Segment Start: Task inputs

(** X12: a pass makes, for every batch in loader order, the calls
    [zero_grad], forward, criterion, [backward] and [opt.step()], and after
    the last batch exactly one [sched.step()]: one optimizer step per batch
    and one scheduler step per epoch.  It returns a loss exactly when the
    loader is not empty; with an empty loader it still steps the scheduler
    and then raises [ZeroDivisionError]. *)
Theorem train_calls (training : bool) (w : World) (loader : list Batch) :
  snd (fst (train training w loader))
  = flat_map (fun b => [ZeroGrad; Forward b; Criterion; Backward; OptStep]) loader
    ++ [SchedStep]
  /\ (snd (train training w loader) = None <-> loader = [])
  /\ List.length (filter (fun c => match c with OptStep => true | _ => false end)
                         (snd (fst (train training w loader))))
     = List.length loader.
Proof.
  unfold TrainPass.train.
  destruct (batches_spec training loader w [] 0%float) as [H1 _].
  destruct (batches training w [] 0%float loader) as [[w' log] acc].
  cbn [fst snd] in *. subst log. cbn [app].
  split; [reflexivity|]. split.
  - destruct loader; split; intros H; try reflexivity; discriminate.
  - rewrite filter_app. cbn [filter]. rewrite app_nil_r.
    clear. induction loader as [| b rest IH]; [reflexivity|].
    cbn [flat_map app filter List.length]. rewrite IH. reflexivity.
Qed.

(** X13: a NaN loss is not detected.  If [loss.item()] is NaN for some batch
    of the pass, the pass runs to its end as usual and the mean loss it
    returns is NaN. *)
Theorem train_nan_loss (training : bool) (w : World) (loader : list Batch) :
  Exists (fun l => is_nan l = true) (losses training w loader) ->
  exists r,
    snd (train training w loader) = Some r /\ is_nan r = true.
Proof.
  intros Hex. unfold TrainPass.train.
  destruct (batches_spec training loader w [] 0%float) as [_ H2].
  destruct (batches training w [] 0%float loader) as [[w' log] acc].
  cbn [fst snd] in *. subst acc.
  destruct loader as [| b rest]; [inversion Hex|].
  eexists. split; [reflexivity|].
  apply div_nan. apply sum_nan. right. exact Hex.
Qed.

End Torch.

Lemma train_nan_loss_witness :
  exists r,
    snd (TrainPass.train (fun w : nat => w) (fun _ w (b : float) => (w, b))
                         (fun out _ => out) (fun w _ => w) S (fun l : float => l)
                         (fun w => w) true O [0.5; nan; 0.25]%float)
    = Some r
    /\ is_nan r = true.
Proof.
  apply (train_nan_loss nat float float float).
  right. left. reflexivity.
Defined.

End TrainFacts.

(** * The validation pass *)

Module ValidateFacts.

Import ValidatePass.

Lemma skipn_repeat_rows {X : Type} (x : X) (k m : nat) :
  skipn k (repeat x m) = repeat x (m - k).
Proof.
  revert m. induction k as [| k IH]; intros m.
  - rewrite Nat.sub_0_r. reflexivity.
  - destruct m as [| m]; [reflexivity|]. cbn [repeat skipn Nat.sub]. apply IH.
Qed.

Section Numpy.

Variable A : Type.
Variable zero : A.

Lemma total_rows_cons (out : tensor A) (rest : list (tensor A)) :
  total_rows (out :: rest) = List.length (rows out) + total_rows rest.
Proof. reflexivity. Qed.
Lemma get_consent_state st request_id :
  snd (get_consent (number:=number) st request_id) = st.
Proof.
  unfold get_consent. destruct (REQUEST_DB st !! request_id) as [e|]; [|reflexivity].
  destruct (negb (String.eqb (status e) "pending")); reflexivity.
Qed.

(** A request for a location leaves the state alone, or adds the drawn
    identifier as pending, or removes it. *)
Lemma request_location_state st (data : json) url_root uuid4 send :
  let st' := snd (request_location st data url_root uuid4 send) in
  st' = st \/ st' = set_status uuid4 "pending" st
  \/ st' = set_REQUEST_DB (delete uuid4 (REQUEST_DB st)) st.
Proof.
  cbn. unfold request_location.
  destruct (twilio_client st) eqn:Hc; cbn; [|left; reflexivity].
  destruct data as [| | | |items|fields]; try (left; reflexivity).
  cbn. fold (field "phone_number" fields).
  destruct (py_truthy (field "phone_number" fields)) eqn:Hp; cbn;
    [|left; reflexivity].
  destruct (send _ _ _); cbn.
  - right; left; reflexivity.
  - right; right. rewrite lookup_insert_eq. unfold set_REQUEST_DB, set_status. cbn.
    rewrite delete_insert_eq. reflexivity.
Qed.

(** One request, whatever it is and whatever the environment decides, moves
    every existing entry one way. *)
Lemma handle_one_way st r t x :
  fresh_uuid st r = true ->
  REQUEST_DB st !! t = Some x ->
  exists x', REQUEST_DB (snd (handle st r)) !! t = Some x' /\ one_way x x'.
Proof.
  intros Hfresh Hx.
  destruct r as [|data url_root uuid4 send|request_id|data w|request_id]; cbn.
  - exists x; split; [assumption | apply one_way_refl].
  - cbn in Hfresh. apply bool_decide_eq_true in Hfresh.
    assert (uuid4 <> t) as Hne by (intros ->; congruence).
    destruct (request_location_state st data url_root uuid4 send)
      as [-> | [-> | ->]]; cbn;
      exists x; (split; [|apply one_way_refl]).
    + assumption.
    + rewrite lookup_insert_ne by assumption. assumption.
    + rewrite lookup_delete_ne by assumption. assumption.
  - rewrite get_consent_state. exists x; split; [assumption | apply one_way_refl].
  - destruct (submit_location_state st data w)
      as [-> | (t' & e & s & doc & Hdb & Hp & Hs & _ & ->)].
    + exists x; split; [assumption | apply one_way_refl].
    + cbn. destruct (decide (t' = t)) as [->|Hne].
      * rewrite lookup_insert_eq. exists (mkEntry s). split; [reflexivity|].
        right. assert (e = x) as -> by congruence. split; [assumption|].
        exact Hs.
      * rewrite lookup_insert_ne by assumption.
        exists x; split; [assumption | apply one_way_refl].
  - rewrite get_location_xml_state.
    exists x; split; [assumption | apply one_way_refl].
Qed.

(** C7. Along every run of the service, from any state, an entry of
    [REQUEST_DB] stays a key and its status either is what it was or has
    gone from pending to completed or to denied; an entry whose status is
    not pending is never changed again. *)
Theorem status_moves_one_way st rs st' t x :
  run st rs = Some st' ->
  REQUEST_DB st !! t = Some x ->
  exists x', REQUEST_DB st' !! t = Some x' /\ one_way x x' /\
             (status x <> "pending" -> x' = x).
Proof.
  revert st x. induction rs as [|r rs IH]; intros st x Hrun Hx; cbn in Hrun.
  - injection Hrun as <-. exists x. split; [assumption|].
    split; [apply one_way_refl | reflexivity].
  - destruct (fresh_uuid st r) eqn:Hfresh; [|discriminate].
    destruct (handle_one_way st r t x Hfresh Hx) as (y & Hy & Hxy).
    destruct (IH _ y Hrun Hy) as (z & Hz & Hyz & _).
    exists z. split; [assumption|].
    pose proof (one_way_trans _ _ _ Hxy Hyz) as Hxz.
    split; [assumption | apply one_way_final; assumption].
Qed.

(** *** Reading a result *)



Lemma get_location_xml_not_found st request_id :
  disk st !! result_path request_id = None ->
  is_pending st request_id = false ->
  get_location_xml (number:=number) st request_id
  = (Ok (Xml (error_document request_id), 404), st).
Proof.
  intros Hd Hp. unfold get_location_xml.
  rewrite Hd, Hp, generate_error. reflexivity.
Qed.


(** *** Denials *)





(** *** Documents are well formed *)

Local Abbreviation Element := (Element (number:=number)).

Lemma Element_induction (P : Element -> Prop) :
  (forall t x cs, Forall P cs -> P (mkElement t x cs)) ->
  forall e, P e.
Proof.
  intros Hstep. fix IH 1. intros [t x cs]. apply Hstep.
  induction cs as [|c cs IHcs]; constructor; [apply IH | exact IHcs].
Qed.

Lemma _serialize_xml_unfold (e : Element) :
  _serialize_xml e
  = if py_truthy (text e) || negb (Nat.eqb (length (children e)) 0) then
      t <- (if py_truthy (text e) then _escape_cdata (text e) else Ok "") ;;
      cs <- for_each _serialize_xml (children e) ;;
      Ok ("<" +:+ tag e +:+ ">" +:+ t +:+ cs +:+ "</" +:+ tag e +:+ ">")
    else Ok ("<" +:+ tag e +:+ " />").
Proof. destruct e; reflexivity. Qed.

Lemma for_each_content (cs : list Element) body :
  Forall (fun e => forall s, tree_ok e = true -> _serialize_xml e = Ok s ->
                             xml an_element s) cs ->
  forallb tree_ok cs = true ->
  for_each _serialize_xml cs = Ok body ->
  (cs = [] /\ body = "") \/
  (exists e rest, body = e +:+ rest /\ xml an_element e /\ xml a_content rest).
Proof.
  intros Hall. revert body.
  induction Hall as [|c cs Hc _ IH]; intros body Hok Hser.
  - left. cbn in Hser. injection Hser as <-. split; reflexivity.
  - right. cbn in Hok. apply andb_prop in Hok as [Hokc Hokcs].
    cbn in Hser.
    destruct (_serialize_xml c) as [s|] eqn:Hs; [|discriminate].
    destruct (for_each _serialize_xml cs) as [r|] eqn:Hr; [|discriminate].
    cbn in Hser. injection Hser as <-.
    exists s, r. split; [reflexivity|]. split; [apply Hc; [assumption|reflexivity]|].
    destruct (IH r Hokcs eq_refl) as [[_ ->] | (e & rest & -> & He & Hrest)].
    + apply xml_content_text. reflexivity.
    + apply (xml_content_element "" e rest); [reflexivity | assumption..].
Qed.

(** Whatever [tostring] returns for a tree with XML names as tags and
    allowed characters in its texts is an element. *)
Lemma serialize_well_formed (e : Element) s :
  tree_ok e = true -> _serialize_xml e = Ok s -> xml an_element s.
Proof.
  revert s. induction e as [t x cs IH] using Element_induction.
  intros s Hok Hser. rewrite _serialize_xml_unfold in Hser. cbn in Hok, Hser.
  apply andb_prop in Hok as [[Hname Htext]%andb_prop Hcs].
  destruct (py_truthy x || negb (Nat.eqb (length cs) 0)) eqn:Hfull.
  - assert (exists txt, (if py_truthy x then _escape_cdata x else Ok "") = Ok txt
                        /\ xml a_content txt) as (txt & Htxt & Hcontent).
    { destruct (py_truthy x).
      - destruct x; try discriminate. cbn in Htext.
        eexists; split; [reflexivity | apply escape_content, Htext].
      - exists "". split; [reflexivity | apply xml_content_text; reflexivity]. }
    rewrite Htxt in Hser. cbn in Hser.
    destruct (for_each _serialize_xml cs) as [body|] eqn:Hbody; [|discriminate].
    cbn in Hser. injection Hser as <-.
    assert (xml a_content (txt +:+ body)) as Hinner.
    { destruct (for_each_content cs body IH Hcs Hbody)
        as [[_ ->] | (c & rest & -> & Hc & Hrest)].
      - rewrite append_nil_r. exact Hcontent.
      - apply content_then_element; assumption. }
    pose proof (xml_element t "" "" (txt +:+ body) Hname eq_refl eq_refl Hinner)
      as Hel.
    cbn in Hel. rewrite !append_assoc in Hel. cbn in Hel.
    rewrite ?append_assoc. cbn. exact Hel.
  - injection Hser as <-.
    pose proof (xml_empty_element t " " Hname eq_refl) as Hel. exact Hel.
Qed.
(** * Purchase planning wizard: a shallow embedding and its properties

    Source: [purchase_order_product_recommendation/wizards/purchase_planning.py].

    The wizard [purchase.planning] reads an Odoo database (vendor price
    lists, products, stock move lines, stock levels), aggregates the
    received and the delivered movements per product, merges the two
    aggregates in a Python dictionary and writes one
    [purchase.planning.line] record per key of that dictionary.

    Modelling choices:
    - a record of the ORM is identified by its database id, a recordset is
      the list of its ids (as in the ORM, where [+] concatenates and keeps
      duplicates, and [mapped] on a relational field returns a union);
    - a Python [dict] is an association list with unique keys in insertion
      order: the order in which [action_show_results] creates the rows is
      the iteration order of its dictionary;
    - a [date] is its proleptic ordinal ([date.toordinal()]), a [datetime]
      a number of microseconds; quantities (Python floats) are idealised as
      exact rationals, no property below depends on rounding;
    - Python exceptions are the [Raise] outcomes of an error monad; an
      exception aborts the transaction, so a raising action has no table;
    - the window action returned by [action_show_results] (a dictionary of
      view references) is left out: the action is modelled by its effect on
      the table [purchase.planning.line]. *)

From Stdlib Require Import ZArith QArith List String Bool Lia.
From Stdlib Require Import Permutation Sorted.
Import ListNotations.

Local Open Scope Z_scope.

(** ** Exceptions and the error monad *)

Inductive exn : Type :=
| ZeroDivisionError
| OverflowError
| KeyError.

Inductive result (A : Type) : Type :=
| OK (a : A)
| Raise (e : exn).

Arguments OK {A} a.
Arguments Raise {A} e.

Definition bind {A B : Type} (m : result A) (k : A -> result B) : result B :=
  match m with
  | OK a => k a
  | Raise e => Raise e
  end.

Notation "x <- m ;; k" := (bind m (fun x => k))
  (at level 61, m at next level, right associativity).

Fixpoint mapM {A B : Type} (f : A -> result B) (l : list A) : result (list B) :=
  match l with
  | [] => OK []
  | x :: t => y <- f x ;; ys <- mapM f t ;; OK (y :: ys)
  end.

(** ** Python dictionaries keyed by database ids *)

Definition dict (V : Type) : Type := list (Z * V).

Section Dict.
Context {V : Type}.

Segment End: Task inputs

Assigned task: Retype the records above, but only those lines that fall between the line containing "view references) is" and the line containing "Raise (e : exn).", with both of those lines included, exactly as written.

Result for this exercise:
      view references) is left out: the action is modelled by its effect on
      the table [purchase.planning.line]. *)

From Stdlib Require Import ZArith QArith List String Bool Lia.
From Stdlib Require Import Permutation Sorted.
Import ListNotations.

Local Open Scope Z_scope.

(** ** Exceptions and the error monad *)

Inductive exn : Type :=
| ZeroDivisionError
| OverflowError
| KeyError.

Inductive result (A : Type) : Type :=
| OK (a : A)
| Raise (e : exn).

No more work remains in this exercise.